#### Task instructions
For each line below that includes the string "PStr", show the whole line.

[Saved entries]
(** X15. A sanitised value holds no [":"], ["/"] or [" "] at all, and
    sanitising it once more changes nothing; a [None] value sanitises to the
    empty string, so that its group is named ["tag_"], the key and ["_"]. *)
Theorem X15_safe_value_is_clean_and_stable (value : pyval) :
  (forall n c,
      String.get n (safe_value value) = Some c ->
      c <> ":"%char /\ c <> "/"%char /\ c <> " "%char)
  /\ safe_value (PStr (safe_value value)) = safe_value value
  /\ safe_value PNone = EmptyString
  /\ forall key, tag_group_name key PNone = "tag_" ++ key ++ "_".
Proof.
  assert (Hclean : forall n c,
             String.get n (safe_value value) = Some c ->
             c <> ":"%char /\ c <> "/"%char /\ c <> " "%char).
  { intros n c. rewrite safe_value_get.
    destruct (String.get n (str (py_or value (PStr EmptyString)))) as [c'|];
      simpl; [|discriminate].
    intros H. injection H as <-. apply sanitized_clean. }
  split; [exact Hclean|]. split; [|split; [reflexivity|]].
  - assert (Hstr : str (py_or (PStr (safe_value value)) (PStr EmptyString))
                   = safe_value value).
    { unfold py_or. simpl.
      destruct (String.eqb_spec (safe_value value) EmptyString) as [->|]; reflexivity. }
    unfold safe_value at 1. rewrite Hstr.
    rewrite (@replace_absent ":" "_" (safe_value value))
      by (intros n c Hget; now apply Hclean in Hget).
    rewrite (@replace_absent "/" "_" (safe_value value))
      by (intros n c Hget; now apply Hclean in Hget).
    apply replace_absent. intros n c Hget. now apply Hclean in Hget.
  - intros key. unfold tag_group_name. reflexivity.
Qed.

(** ** The keys of the flattened tags *)

Section FlattenKeys.
Let step (d : dict pyval) (tag : Tag) : dict pyval :=
  match Value tag with
  | Some v => dict_set (Key tag) v d
  | None => d
  end.

Lemma dict_set_keys_In (d : dict pyval) (k k' : string) (v : pyval) :
  In k' (dict_keys (dict_set k v d)) <-> k' = k \/ In k' (dict_keys d).
Proof.
  rewrite dict_keys_set.
  destruct (existsb (String.eqb k) (dict_keys d)) eqn:E.
  - apply existsb_exists in E. destruct E as (x & Hx & Heq).
    apply String.eqb_eq in Heq. subst x. split; auto. intros [->|H]; auto.
  - rewrite in_app_iff. simpl. intuition.
Qed.

Lemma dict_set_length (d : dict pyval) (k : string) (v : pyval) :
  length (dict_set k v d) <= S (length d).
Proof.
  induction d as [|[k' v'] d IH]; simpl; auto.
  destruct (k' =? k); simpl; lia.
Qed.

Lemma fold_step_keys (tags : list Tag) :
  forall acc k,
    In k (dict_keys (fold_left step tags acc))
    <-> In k (dict_keys acc)
        \/ exists tag v, In tag tags /\ Key tag = k /\ Value tag = Some v.
Proof.
  induction tags as [|t tags IH]; intros acc k; simpl.
  - split; auto. intros [H|(tag & v & [] & _)]. exact H.
  - rewrite IH. unfold step. split.
    + intros [Hin|(tag & v & Hin & Hk & Hv)].
      * destruct (Value t) as [v|] eqn:Ev; auto.
        apply dict_set_keys_In in Hin. destruct Hin as [->|Hin]; auto.
        right. exists t, v. auto.
      * right. exists tag, v. auto.
    + intros [Hin|(tag & v & [->|Hin] & Hk & Hv)].
      * left. destruct (Value t); auto. apply dict_set_keys_In. auto.
      * left. rewrite Hv. apply dict_set_keys_In. auto.
      * right. exists tag, v. auto.
Qed.

Lemma fold_step_length (tags : list Tag) :
  forall acc, length (fold_left step tags acc) <= length acc + length tags.
Proof.
  induction tags as [|t tags IH]; intros acc; simpl; [lia|].
  specialize (IH (step acc t)). unfold step in *.
  destruct (Value t) as [v|]; [pose proof (dict_set_length acc (Key t) v)|]; lia.
Qed.
End FlattenKeys.

(** X16. The flattened tags hold every key once; a key is there exactly
    when some tag of the list carries it with a value; so a record with N
    tags has at most N entries.  A run of the "tags" dimension that
    returns has made exactly two inventory calls per entry. *)
Theorem X16_flattened_keys_are_the_valued_keys_once
    {C Inv : Type} {cloud_ops : Cloud C} {inventory_ops : Inventory Inv}
    (vm : Vm) (hostname : string) :
  NoDup (dict_keys (flatten_tags (Tags vm)))
  /\ (forall k,
         In k (dict_keys (flatten_tags (Tags vm)))
         <-> exists tag v, In tag (Tags vm) /\ Key tag = k /\ Value tag = Some v)
  /\ length (flatten_tags (Tags vm)) <= length (Tags vm)
  /\ (forall st st' : state C Inv,
         group_by_tags vm hostname st = (Ok tt, st') ->
         length (journal st')
         = length (journal st) + 2 * length (flatten_tags (Tags vm))).
Proof.
  split; [apply flatten_tags_NoDup|]. split; [|split].
  - intros k. unfold flatten_tags.
    rewrite (fold_step_keys (Tags vm) [] k). simpl. tauto.
  - apply (fold_step_length (Tags vm) []).
  - intros st st' Hrun.
    assert (Hj : @journals C Inv (group_by_tags vm hostname) (tag_joins vm hostname)).
    { unfold group_by_tags, tag_joins. apply journals_for_each.
      intros item. apply journals_join. }
    destruct (Hj st) as [inv E]. rewrite E in Hrun. injection Hrun as <-. simpl.
    rewrite length_app. f_equal. unfold tag_joins.
    induction (flatten_tags (Tags vm)) as [|item d IH]; simpl; auto.
    rewrite IH. lia.
Qed.

Lemma X16_witness :
  length (journal (snd (group_by_tags Examples.web1 "web:1" (fresh []))))
  = 0 + 2 * 1.
Proof.
  refine (proj2 (proj2 (proj2
            (@X16_flattened_keys_are_the_valued_keys_once Script MemInventory _ _
               Examples.web1 "web:1")))
            (fresh []) (snd (group_by_tags Examples.web1 "web:1" (fresh []))) _).
  vm_compute. reflexivity.
Defined.

(** ** Where the credentials come from *)

(** X17. For each of [access_key] and [secret_key] a truthy value in the
    configuration wins over the environment, and the environment variable
    is used when the configuration has the key absent, null or empty.  Once
    the credentials check has passed the gateway is always built with both
    keys: the two guards before [Gateway] never leave one out. *)
Theorem X17_credentials_prefer_configuration
    (env : Env) (config : Config) :
  (truthy (get (cfg_access_key config)) = true ->
   access_key (read_options env config) = get (cfg_access_key config))
  /\ (truthy (get (cfg_access_key config)) = false ->
      access_key (read_options env config) = os_getenv "OSC_ACCESS_KEY" env)
  /\ (truthy (get (cfg_secret_key config)) = true ->
      secret_key (read_options env config) = get (cfg_secret_key config))
  /\ (truthy (get (cfg_secret_key config)) = false ->
      secret_key (read_options env config) = os_getenv "OSC_SECRET_KEY" env)
  /\ (negb (truthy (access_key (read_options env config)))
      || negb (truthy (secret_key (read_options env config))) = false ->
      gw_access_key (gateway_params (read_options env config))
      = Some (access_key (read_options env config))
      /\ gw_secret_key (gateway_params (read_options env config))
         = Some (secret_key (read_options env config))).
Proof.
  split; [|split; [|split; [|split]]];
    try (intros H; simpl; unfold py_or; now rewrite H).
  intros H. apply orb_false_elim in H. destruct H as [Ha Hs].
  apply negb_false_iff in Ha. apply negb_false_iff in Hs.
  unfold gateway_params, truthy_only. cbn [gw_access_key gw_secret_key].
  now rewrite Ha, Hs.
Qed.

Lemma X17_witness :
  access_key (read_options [("OSC_ACCESS_KEY", "ENV-AK"); ("OSC_SECRET_KEY", "ENV-SK")]
                (mkConfig (Some (PStr "AK")) (Some (PStr EmptyString)) None None None
                   None None None None None None))
  = PStr "AK"
  /\ secret_key (read_options [("OSC_ACCESS_KEY", "ENV-AK"); ("OSC_SECRET_KEY", "ENV-SK")]
                   (mkConfig (Some (PStr "AK")) (Some (PStr EmptyString)) None None None
                      None None None None None None))
     = PStr "ENV-SK".
Proof.
  split.
  - refine (proj1 (X17_credentials_prefer_configuration
                     [("OSC_ACCESS_KEY", "ENV-AK"); ("OSC_SECRET_KEY", "ENV-SK")]
                     (mkConfig (Some (PStr "AK")) (Some (PStr EmptyString)) None None None
                        None None None None None None)) _).
    reflexivity.
  - refine (proj1 (proj2 (proj2 (proj2 (X17_credentials_prefer_configuration
                     [("OSC_ACCESS_KEY", "ENV-AK"); ("OSC_SECRET_KEY", "ENV-SK")]
                     (mkConfig (Some (PStr "AK")) (Some (PStr EmptyString)) None None None
                        None None None None None None))))) _).
    reflexivity.
Defined.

#### Exercise output
  /\ safe_value (PStr (safe_value value)) = safe_value value
    destruct (String.get n (str (py_or value (PStr EmptyString)))) as [c'|];
  - assert (Hstr : str (py_or (PStr (safe_value value)) (PStr EmptyString))
                (mkConfig (Some (PStr "AK")) (Some (PStr EmptyString)) None None None
  = PStr "AK"
                   (mkConfig (Some (PStr "AK")) (Some (PStr EmptyString)) None None None
     = PStr "ENV-SK".
                     (mkConfig (Some (PStr "AK")) (Some (PStr EmptyString)) None None None
                     (mkConfig (Some (PStr "AK")) (Some (PStr EmptyString)) None None None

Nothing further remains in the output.